Uncommon Dissent

Friday, November 18, 2005

Are All Coynes Made of Dross? — First Jerry and Now George! (0 comments)

Recent comments by Catholic representatives have the IDers all up in arms, even going so far as to cry "Omega Point Conspiracy!" Read on (click the timestamp) to discover a mixture of religious paranoia and "but it's science!" hand-waving.

And next, they’ll say that abortion isn’t really so bad. What is happening to the Catholic Church?

Comment by wheadgib — November 18, 2005 @ 10:31 pm

the catholic church is doing a lot of damage with absurd anti-biblical statements such as this (and then claiming that theyre on the side of the bible!): ...

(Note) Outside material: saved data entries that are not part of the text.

(** ** What was sent *)

Section Sent.
Context {cr : Crypto} {crl : CryptoLaws} {ma : Multiaddrs} {rs : ReedSolomon} {ew : Ewma}.

(** The dispatcher finds this key for every packet that is sealed to it. *)
Definition keyed (prv : Prv) (d : Dispatcher) : Prop :=
  ∀ bl, find_key (GetCloak bl (PubKey prv)) (d_Prv d) = Some prv.

Lemma keyed_single prv d : d_Prv d = [prv] → keyed prv d.
Proof. intros E bl. unfold find_key. rewrite E. cbn [rev app foldl]. unfold Pub_ToBytes, GetCloak. by rewrite Match_Cloak. Qed.

Lemma carries_opens now id prv parity len seq w x d :
  carries id (PubKey prv) parity len seq w x → keyed prv d →
  0 ≤ parity < 2 ^ 8 → 0 ≤ len < 2 ^ 32 → 0 ≤ seq < 2 ^ 16 →
  opens now d w (MkPacket id seq len parity x now).
Proof.
  intros (nonc & bl & from & ->) HK Hp Hl Hs.
  destruct (DecodePacket_image now nonc bl from prv
    (MkPacketParams id (Some (PubKey prv)) (Some from) parity seq len x) (arr_zero 16)) as (w' & E).
  cbn [pp_ID pp_Seq pp_Length pp_Parity pp_Data] in E. rewrite !wrapu_small in E by done.
  exists (PubKey from), (GetCloak bl (PubKey prv)), (arr_zero 16), prv, w'. split; [apply GetKeysFromPacket_image|].
  split; [apply HK|exact E].
Qed.

(** A packet of a message with these shards. *)
Definition of_message (id : ID) (len parity : Z) (shards : list bytes) (p : Packet) : Prop :=
  pk_ID p = id ∧ pk_Length p = len ∧ pk_Parity p = parity ∧ 0 ≤ Seq p ∧
  shards !! Z.to_nat (Seq p) = Some (pk_Data p).

(** Received packets that carry shards, as packets. *)
Lemma opened id prv parity len shards got ks d :
  keyed prv d → 0 ≤ parity < 2 ^ 8 → 0 ≤ len < 2 ^ 32 → zlen shards ≤ 2 ^ 16 →
  Forall2 (λ w (kx : nat * bytes), shards !! kx.1 = Some kx.2 ∧
    carries id (PubKey prv) parity len (Z.of_nat kx.1) w kx.2) got.*2 ks →
  ∃ ps, Forall2 (λ g p, opens g.1 d g.2 p) got ps ∧ Forall (of_message id len parity shards) ps ∧
    Seq <$> ps = Z.of_nat <$> ks.*1.
Proof.
  intros HK Hp Hl Hs. revert ks. induction got as [|[now w] got IH]; intros ks HF.
  { apply Forall2_nil_inv_l in HF as ->. exists []. split_and!; done || constructor. }
  cbn [fmap list_fmap snd] in HF. apply Forall2_cons_inv_l in HF as ([k x] & ks' & [Hx Hc] & HF & ->).
  destruct (IH ks' HF) as (ps & H1 & H2 & H3). cbn [fst snd] in Hx, Hc.
  exists (MkPacket id (Z.of_nat k) len parity x now :: ps). split_and!.
  - constructor; [|done]. eapply carries_opens; try done. apply lookup_lt_Some in Hx. unfold zlen in Hs. lia.
  - constructor; [|done]. unfold of_message. cbn. rewrite Nat2Z.id. split_and!; (done || lia).
  - cbn. by f_equal.
Qed.

(** Some of the packets of a message, each at most once, in any order. *)
Lemma arrivals id prv parity len shards wires got d :
  keyed prv d → 0 ≤ parity < 2 ^ 8 → 0 ≤ len < 2 ^ 32 → zlen shards ≤ 2 ^ 16 →
  length wires = length shards →
  (∀ k x, shards !! k = Some x → ∃ w, wires !! k = Some w ∧ carries id (PubKey prv) parity len (Z.of_nat k) w x) →
  got.*2 ⊆+ wires →
  ∃ ps, Forall2 (λ g p, opens g.1 d g.2 p) got ps ∧ Forall (of_message id len parity shards) ps ∧ NoDup (Seq <$> ps).
Proof.
  intros HK Hp Hl Hs Lw Hw [rest Hg]%submseteq_Permutation.
  set (R := λ (w : bytes) (kx : nat * bytes), shards !! kx.1 = Some kx.2 ∧
    carries id (PubKey prv) parity len (Z.of_nat kx.1) w kx.2).
  assert (Forall2 R wires (imap pair shards)) as HF.
  { apply Forall2_same_length_lookup_2; [by rewrite length_imap|]. intros k w [k' x] Ew Ek.
    rewrite list_lookup_imap in Ek. destruct (shards !! k) as [y|] eqn:Ey; [|done]. injection Ek as <- <-.
    split; [done|]. destruct (Hw k y Ey) as (w' & Ew' & Hc). cbn. congruence. }
  destruct (Permutation_Forall2 Hg HF) as (l & Hl' & HF'). apply Forall2_app_inv_l in HF' as (ks & ys & HF' & _ & ->).
  destruct (opened id prv parity len shards got ks d) as (ps & H1 & H2 & H3); try done.
  exists ps. split; [done|]. split; [done|]. rewrite H3. apply NoDup_fmap_2; [intros ? ? ?; lia|].
  assert (NoDup (imap pair shards).*1) as ND.
  { rewrite fmap_imap. replace (imap _ _) with (seq 0 (length shards)); [apply NoDup_ListNoDup, seq_NoDup|].
    apply list_eq. intros i. rewrite list_lookup_imap. destruct (shards !! i) eqn:E; cbn.
    - apply lookup_seq. apply lookup_lt_Some in E. lia.
    - apply lookup_seq_ge. by apply lookup_ge_None. }
  rewrite Hl', fmap_app in ND. by apply NoDup_app in ND as (? & _).
Qed.
Definition SetProtocols (p : PeerID) (protos : list ProtoID) : GoM memoryProtoBook (option error) :=
  pb ← get;
  if bool_decide (maxProtos pb < zlen protos) then mret (Some errTooManyProtocols)
  else
    l ← intern_all protos;
    i ← lift (proto_get p);
    upd_pb (λ pb, set_protocols i (<[p := list_to_set l]> (protocols pb i)) pb) ;;
    mret None.

Definition AddProtocols (p : PeerID) (protos : list ProtoID) : GoM memoryProtoBook (option error) :=
  i ← lift (proto_get p);
  pb ← get;
  let protomap := default ∅ (protocols pb i !! p) in
  upd_pb (λ pb, set_protocols i (<[p := protomap]> (protocols pb i)) pb) ;;
  if bool_decide (maxProtos pb < Z.of_nat (size protomap) + zlen protos) then mret (Some errTooManyProtocols)
  else
    l ← intern_all protos;
    upd_pb (λ pb, set_protocols i (<[p := list_to_set l ∪ protomap]> (protocols pb i)) pb) ;;
    mret None.

Definition GetProtocols (p : PeerID) (pb : memoryProtoBook) : Out (gset ProtoID) :=
  i ← proto_get p; Ret (default ∅ (protocols pb i !! p)).

Definition RemoveProtocols (p : PeerID) (protos : list ProtoID) : GoM memoryProtoBook unit :=
  i ← lift (proto_get p);
  pb ← get;
  match protocols pb i !! p with
  | None => mret tt
  | Some protomap =>
      l ← intern_all protos;
      upd_pb (λ pb, set_protocols i (<[p := protomap ∖ list_to_set l]> (protocols pb i)) pb)
  end.

Definition SupportsProtocols (p : PeerID) (protos : list ProtoID) (pb : memoryProtoBook) : Out (list ProtoID) :=
  i ← proto_get p; Ret (filter (λ q, q ∈ (default ∅ (protocols pb i !! p) : gset ProtoID)) protos).

Definition FirstSupportedProtocol (p : PeerID) (protos : list ProtoID) (pb : memoryProtoBook) : Out ProtoID :=
  i ← proto_get p;
  Ret (default EmptyString (snd <$> list_find (λ q, q ∈ (default ∅ (protocols pb i !! p) : gset ProtoID)) protos)).

Definition ProtoBook_RemovePeer (p : PeerID) : GoM memoryProtoBook unit :=
  i ← lift (proto_get p); upd_pb (λ pb, set_protocols i (delete p (protocols pb i)) pb).

Definition WithMaxProtocols (num : Z) (pb : memoryProtoBook) : memoryProtoBook :=
  MkProtoBook (protocols pb) num (interned pb).

Definition NewProtoBook (opts : list Z) : memoryProtoBook :=
  foldl (λ pb num, WithMaxProtocols num pb) (MkProtoBook (λ _, ∅) 1024 ∅) opts.

(** [memoryPeerMetadata] *)
Section Metadata.
Context {V : Type}.
Definition memoryPeerMetadata : Type := gmap PeerID (gmap string V).
Definition ErrNotFound : error := Errorf "item not found" [].

Definition NewPeerMetadata : memoryPeerMetadata := (∅ : gmap PeerID (gmap string V)).
Definition Metadata_Put (p : PeerID) (key : string) (val : V) (ps : memoryPeerMetadata) : memoryPeerMetadata :=
  <[p := <[key := val]> (default ∅ ((ps : gmap PeerID (gmap string V)) !! p))]> (ps : gmap PeerID (gmap string V)).
Definition Metadata_Get (p : PeerID) (key : string) (ps : memoryPeerMetadata) : V + error :=
  match (ps : gmap PeerID (gmap string V)) !! p with
  | None => inr ErrNotFound
  | Some m => match m !! key with None => inr ErrNotFound | Some v => inl v end
  end.
Definition Metadata_RemovePeer (p : PeerID) (ps : memoryPeerMetadata) : memoryPeerMetadata :=
  delete p (ps : gmap PeerID (gmap string V)).
End Metadata.
Arguments memoryPeerMetadata : clear implicits.

(** ** The peer store *)

Section Peerstore.
Context {ma : Multiaddrs} {lp : Libp2p} {V : Type}.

the bible says exactly the opposite of what coyne claims here. im rather confused as to how on earth the catholic church itself continues to even call itselt christian when it throws out the very idea of a designer God! has coyne not read Genesis? of course the bible makes it quite clear that God is, indeed, a designer God and a creator God. not a God of trial and error.

Comment by jboze3131 — November 18, 2005 @ 11:03 pm

I wouldn’t confuse the Rev. George Coyne’s opinion with official Church teaching. When he give his opinion—that’s what it remains: his opinion. When Cardinal Schoenborn speaks, that is much more authoritative (even though he might not have the same level of scientific training).

Comment by PaV — November 18, 2005 @ 11:05 pm

Even worse, in my mind, is the fact that it DOES all boil down to the Pope’s position. Sorry, but I don’t care what the pope (a position not established in the Bible) says, I care about what the word says. And I don’t understand why most Catholics, it seems, think that what the Pope (and the lower hierarchy) says IS more important than what the Bible says. Sadly, the Catholic Church seems to put too much importance in what a man says as opposed to the Word.

Top Vatican scientists saying these sorts of things…it cannot be helping the overall Christian church in general. Doing, it seems, all you can to destroy the word of God to prop up a hierarchy that is anything but biblical seems to be the worst of ideas in this matter.

Comment by jboze3131 — November 18, 2005 @ 11:31 pm

Well since I didn’t know anything about Coyne until just know I did a little googlin and guess what I found:

“A Symposium sponsored by the John Templeton Foundation

Chaired by
Martin J. Rees
Council Chamber
Pontifical Academy of Sciences
The Vatican
Rome, Italy
(7, 8, and 9 November 2000)

The meeting is supported in full by the John Templeton Foundation. The organizers are: John Barrow, George V. Coyne, George Ellis, Michael Heller, Martin J. Rees.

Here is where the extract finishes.